Intel's animation software is best suited to natural effects such as the motion of fire, water, and vapor. It also works well with distortion effects. Shockwave technology is geared to animating more boldly defined movement.
Both companies are touting the software's bandwidth-friendly ability to assemble animations on the client, rather than send bulky bitmaps over the Internet.
Intel's technology follows a procedural datatype model. That means the client computer receives instructions on how to create the images that comprise the animation, rather than receiving preassembled images. In this case, those instructions manipulate the red, green, and blue (RGB) values for individual pixels to create effects. For example, the client would shift yellows, oranges, and reds to render a flickering flame.
Developed at the Intel Architecture Labs in 1997, the software has seen limited use, though it has native support in Microsoft's Internet Explorer browser, Version 4.0, and a plug-in for Netscape Communications' Navigator browser.
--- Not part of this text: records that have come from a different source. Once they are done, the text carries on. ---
(** * EchoPrint AI: the target detection engine

    A shallow embedding of [src/lib/detection/target-detector.ts] and of the
    profile catalog [src/lib/targets/profiles.ts], followed by the properties
    of the scoring, surfacing, ranking and aggregation logic.

    Conventions of the embedding:
    - a JavaScript string is a [string] holding its UTF-8 bytes;
    - a JavaScript number that is an array length, or a sum or product of
      small integers, is a [Z] (doubles represent them exactly);
    - the one computation that leaves the integers, the confidence percentage
      [Math.round((active / total) * 100)], is evaluated in IEEE 754 binary64
      with the operations of [SpecFloat];
    - an array built by a loop of [push] is the list of the pushed values. *)

From Stdlib Require Import List String Ascii ZArith Lia Bool.
From Stdlib Require Import Sorting.Sorted Sorting.Permutation.
From Stdlib Require Import Floats.SpecFloat.
Import ListNotations.

Open Scope string_scope.
Open Scope Z_scope.

(* ================================================================== *)
(** ** The fragment of JavaScript the engine relies on *)
(* ================================================================== *)

Module JS.

(** [hay.includes(needle)] *)
Fixpoint includes (hay needle : string) : bool :=
  if String.prefix needle hay then true
  else match hay with
       | EmptyString => false
       | String _ rest => includes rest needle
       end.

(** [arr.join(sep)] *)
Definition join (sep : string) (arr : list string) : string :=
  String.concat sep arr.

(** [arr.slice(0, n)] *)
Definition slice0 {A} (n : nat) (arr : list A) : list A := firstn n arr.

(** [arr.some(p)] *)
Definition some {A} (p : A -> bool) (arr : list A) : bool := existsb p arr.

(** [arr.find(p)] *)
Definition find {A} (p : A -> bool) (arr : list A) : option A := List.find p arr.

(** [arr.length] *)
Definition length {A} (arr : list A) : Z := Z.of_nat (List.length arr).

(** [arr.filter(p).length], which the scorer uses four times. *)
Definition count {A} (p : A -> bool) (arr : list A) : Z := length (filter p arr).

(** [arr.sort(cmp)].  ECMAScript (2019 and later) requires the sort to be
    stable; for a consistent comparator the result is then determined, and
    it is the one a stable insertion sort computes: an element is placed
    before the elements to its right that do not have to precede it
    ([cmp x y <= 0]). *)
Section Sort.
Context {A : Type} (cmp : A -> A -> Z).

Fixpoint insert (x : A) (l : list A) : list A :=
    match l with
    | [] => [x]
    | y :: l' => if cmp x y <=? 0 then x :: y :: l' else y :: insert x l'
    end.

Definition sort (l : list A) : list A := fold_right insert [] l.
End Sort.

(** *** Numbers that are not integers: IEEE 754 binary64 *)

Definition prec : Z := 53.
Definition emax : Z := 1024.

Definition Number := spec_float.

(** The double nearest to an integer (exact below 2^53). *)
Definition of_Z (n : Z) : Number := binary_normalize prec emax n 0 false.

Definition div (x y : Number) : Number := SFdiv prec emax x y.
Definition mul (x y : Number) : Number := SFmul prec emax x y.

(** [Math.round(x)]: the integer nearest to [x], a tie going towards
    +infinity, that is [floor (x + 1/2)] computed exactly.  The engine only
    rounds a finite quotient; NaN and the infinities (which [Math.round]
    returns unchanged) have no integer value and are given 0 here. *)
Definition Math_round (x : Number) : Z :=
  match x with
  | S754_finite s m e =>
      let n := if s then Zneg m else Zpos m in
      match e with
      | Zneg k => (2 * n + 2 ^ Zpos k) / 2 ^ (Zpos k + 1)
      | _ => n * 2 ^ e
      end
  | _ => 0
  end.

(** [Math.min(a, b)] on integers *)
Definition Math_min (a b : Z) : Z := Z.min a b.

End JS.

(* ================================================================== *)
(** ** Data model: [targets/profiles.ts] *)
(* ================================================================== *)

Inductive RiskLevel := LOW | MEDIUM | HIGH | CRITICAL.

Inductive Category := ecommerce | social | adtech | analytics | finance | government.

Record TrackingInfra := {
  primaryDomains : list string;
  thirdPartyTrackers : list string;
  jsLibraries : list string
}.

Record FingerprintMethods := {
  canvas : bool;
  webgl : bool;
  audio : bool;
  fonts : bool;
  sensors : bool;
  battery : bool;
  webrtc : bool;
  behavioral : bool
}.

Record Vulnerability := {
  vuln_id : string;
  vuln_description : string;
  vuln_status : string
}.

Record Countermeasures := {
  blockDomains : bool;
  spoofFingerprint : bool;
  clearCookies : bool;
  useContainer : bool
}.

Record TargetProfile := {
  id : string;
  name : string;
  description : string;
  riskLevel : RiskLevel;
  category : Category;
  trackingInfra : TrackingInfra;
  fingerprintMethods : FingerprintMethods;
  storageKeys : list string;
  apiEndpoints : list string;
  detectionTriggers : list string;
  knownVulnerabilities : list Vulnerability;
  countermeasures : Countermeasures;
  regionSpecific : option (list string);
  dataTransferDestination : option (list string)
}.

Definition RiskLevel_eqb (a b : RiskLevel) : bool :=
  match a, b with
  | LOW, LOW | MEDIUM, MEDIUM | HIGH, HIGH | CRITICAL, CRITICAL => true
  | _, _ => false
  end.

(* ================================================================== *)
(** ** The catalog of [targets/profiles.ts] *)
(* ================================================================== *)

Definition AliExpressProfile : TargetProfile := {|
  id := "aliexpress";
  name := "AliExpress (EU/Global)";
  description := "Крупнейший маркетплейс Alibaba Group с агрессивным трекингом";
  riskLevel := CRITICAL;
  category := ecommerce;
  trackingInfra := {|
    primaryDomains :=
      ["g.alicdn.com"; "log.mmstat.com"; "atanx.alicdn.com";
       "gtd.alicdn.com"; "acjs.aliyun.com"; "ynuf.alipay.com";
       "aeis.alicdn.com"; "afcs.alicdn.com"];
    thirdPartyTrackers :=
      ["criteo.com"; "appsflyer.com"; "google-analytics.com"; "facebook.com";
       "rtbhouse.com"; "moloco.com"; "remerge.io"; "tiktok.com";
       "taboola.com"; "outbrain.com"];
    jsLibraries :=
      ["aplus_v2.js"; "aplus_cplugin.js"; "aplus_plugin_aefront/index.js";
       "sufei_data/index.js"; "AWSC/awsc.js"; "ac.js"; "retcode.js"]
  |};
  fingerprintMethods := {|
    canvas := true;
    webgl := true;
    audio := true;
    fonts := true;
    sensors := false;
    battery := true;
    webrtc := false;
    behavioral := true
  |};
  storageKeys :=
    ["cna"; "isg"; "xman_f"; "xman_t"; "xman_us_f"; "xman_us_t";
     "ali_apache_id"; "ali_apache_track"; "ali_beacon_id"; "x5sec";
     "x5secdata"; "baxia_sec_cookie"; "sgcookie"; "JSESSIONID";
     "XSRF-TOKEN"; "acs_usuc_t"; "_m_h5_tk"; "_m_h5_tk_enc"; "AB_STG";
     "AB_DATA_TRACK"; "AB_ALG"; "ali_ab"; "intl_locale";
     "intl_common_forever"; "aep_common_f"; "aep_usuc_f"];
  apiEndpoints :=
    ["https://log.mmstat.com/eg.js";
     "https://ynuf.alipay.com/service/collect.json";
     "https://gtd.alicdn.com/tb/log";
     "https://acs.m.taobao.com/h5/mtop.common.gettimestamp";
     "https://h5api.m.taobao.com/h5/mtop.aliexpress.address.renderweb"];
  detectionTriggers :=
    ["Блокировка aplus_v2.js"; "Отключение Canvas/WebGL API";
     "Использование Tor/Mullvad Browser"; "Подмена User-Agent";
     "Обнаружение VM (SwiftShader и др.)";
     "AdBlock/UBlock с фильтрами alicdn.com"];
  knownVulnerabilities :=
    [{| vuln_id := "CVE-2023-36025";
        vuln_description := "Session tokens via insecure WebView";
        vuln_status := "Patched" |};
     {| vuln_id := "GDPR-2024-001";
        vuln_description := "Unlawful data transfers to China (noyb complaint)";
        vuln_status := "Under Investigation" |};
     {| vuln_id := "PRIVACY-2024";
        vuln_description := "Cross-site tracking without consent";
        vuln_status := "Known Issue" |}];
  countermeasures := {|
    blockDomains := true;
    spoofFingerprint := true;
    clearCookies := true;
    useContainer := true
  |};
  regionSpecific := Some ["CN"; "RU"; "BR"; "ES"; "FR"; "DE"; "IT"; "NL"];
  dataTransferDestination := Some ["China"; "Singapore"; "US"]
|}.

Definition AmazonProfile : TargetProfile := {|
  id := "amazon";
  name := "Amazon";
  description := "Глобальный маркетплейс с комплексным трекингом поведения";
  riskLevel := HIGH;
  category := ecommerce;
  trackingInfra := {|
    primaryDomains :=
      ["amazon.com"; "amazon-adsystem.com"; "amazonaws.com";
       "cloudfront.net"; "assoc-amazon.com"];
    thirdPartyTrackers :=
      ["doubleclick.net"; "google-analytics.com"; "facebook.com";
       "criteo.com"; "advertising.com"];
    jsLibraries :=
      ["amazon-cognito-identity.min.js"; "amazon-login.js"; "apex.js";
       "ammers.js"]
  |};
  fingerprintMethods := {|
    canvas := true;
    webgl := true;
    audio := false;
    fonts := true;
    sensors := false;
    battery := false;
    webrtc := false;
    behavioral := true
  |};
  storageKeys :=
    ["session-id"; "session-id-time"; "ubid-main"; "ubid-tsv"; "x-main";
     "at-main"; "sess-at-main"; "csrfToken"; "apay-session-id";
     "apay-device-id"];
  apiEndpoints :=
    ["https://www.amazon.com/gp/navigation/dynamic/ recurse.html";
     "https://completion.amazon.com/api/2017/suggestions"];
  detectionTriggers :=
    ["Отключение Amazon-ADSystem"; "Подмена Accept-Language";
     "Блокировка cookie session-id"];
  knownVulnerabilities :=
    [{| vuln_id := "PRIVACY-2023";
        vuln_description := "Cross-device tracking without explicit consent";
        vuln_status := "Known Issue" |}];
  countermeasures := {|
    blockDomains := true;
    spoofFingerprint := false;
    clearCookies := true;
    useContainer := false
  |};
  regionSpecific := Some ["US"; "UK"; "DE"; "FR"; "IT"; "ES"; "JP"; "IN"];
  dataTransferDestination := Some ["US"; "EU"; "UK"]
|}.

Definition FacebookProfile : TargetProfile := {|
  id := "facebook";
  name := "Facebook / Meta";
  description := "Социальная сеть с тотальным отслеживанием";
  riskLevel := CRITICAL;
  category := social;
  trackingInfra := {|
    primaryDomains :=
      ["facebook.com"; "fbcdn.net"; "facebook.net"; "fb.com";
       "messenger.com"; "instagram.com"; "whatsapp.com"];
    thirdPartyTrackers :=
      ["doubleclick.net"; "google-analytics.com"; "googleadservices.com";
       "bing.com"];
    jsLibraries :=
      ["fbevents.js"; "connect.facebook.net"; "recaptcha__en.js";
       "detectproxy.js"]
  |};
  fingerprintMethods := {|
    canvas := true;
    webgl := true;
    audio := true;
    fonts := true;
    sensors := false;
    battery := false;
    webrtc := true;
    behavioral := true
  |};
  storageKeys :=
    ["fr"; "datr"; "sb"; "c_user"; "xs"; "wd"; "dpr"; "presence"; "locale";
     "reg_ext_ref"; "reg_fb_ref"];
  apiEndpoints :=
    ["https://graph.facebook.com/"; "https://www.facebook.com/ajax/bz";
     "https://www.facebook.com/tr/"];
  detectionTriggers :=
    ["Блокировка fbevents.js"; "Отключение Facebook Pixel";
     "Использование Facebook Container"; "Очистка datr cookie"];
  knownVulnerabilities :=
    [{| vuln_id := "GDPR-2021-IRISH";
        vuln_description := "Illegal processing of sensitive data";
        vuln_status := "Fined €1.2B" |};
     {| vuln_id := "PRIVACY-2023";
        vuln_description := "Shadow profiles of non-users";
        vuln_status := "Ongoing Investigation" |}];
  countermeasures := {|
    blockDomains := true;
    spoofFingerprint := true;
    clearCookies := true;
    useContainer := true
  |};
  regionSpecific := None;
  dataTransferDestination := Some ["US"; "Ireland"; "Singapore"]
|}.

Definition GoogleProfile : TargetProfile := {|
  id := "google";
  name := "Google";
  description := "Поисковик с комплексным трекингом всей экосистемы";
  riskLevel := CRITICAL;
  category := analytics;
  trackingInfra := {|
    primaryDomains :=
      ["google.com"; "google-analytics.com"; "googletagmanager.com";
       "googleadservices.com"; "googlesyndication.com"; "doubleclick.net";
       "gstatic.com"; "youtube.com"];
    thirdPartyTrackers :=
      [];
    jsLibraries :=
      ["analytics.js"; "gtag.js"; "gtm.js"; "recaptcha__en.js"; "cbt.js"]
  |};
  fingerprintMethods := {|
    canvas := true;
    webgl := true;
    audio := true;
    fonts := true;
    sensors := false;
    battery := false;
    webrtc := false;
    behavioral := true
  |};
  storageKeys :=
    ["_ga"; "_gid"; "_gat"; "__utma"; "__utmb"; "__utmc"; "__utmz"; "SID";
     "HSID"; "SSID"; "APISID"; "SAPISID"; "NID"; "1P_JAR"];
  apiEndpoints :=
    ["https://www.google-analytics.com/collect";
     "https://www.googletagmanager.com/gtm.js";
     "https://www.google.com/gen_204"];
  detectionTriggers :=
    ["Блокировка Google Analytics"; "Отключение GA cookies";
     "Использование Privacy Badger"; "Установка Optimize extension"];
  knownVulnerabilities :=
    [{| vuln_id := "GDPR-2022-FRANCE";
        vuln_description := "Illegal cookie consent implementation";
        vuln_status := "Fined €150M" |}];
  countermeasures := {|
    blockDomains := true;
    spoofFingerprint := false;
    clearCookies := true;
    useContainer := false
  |};
  regionSpecific := None;
  dataTransferDestination := Some ["US"; "EU"; "Global"]
|}.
Intel's software efforts, along with its investments in software firms, have always been geared toward stimulating demand for its processors; the collaboration with Macromedia is no exception. In announcing the software collaboration, the firms made a point of contrasting the Internet's "bandwidth barriers" with "today's fast processor speeds."
Macromedia also announced the availability of the Shockwave 7 player for consumer download from the Macromedia Web site. Director 7, which Macromedia announced in November, shipped with a copy of Shockwave 7 last month.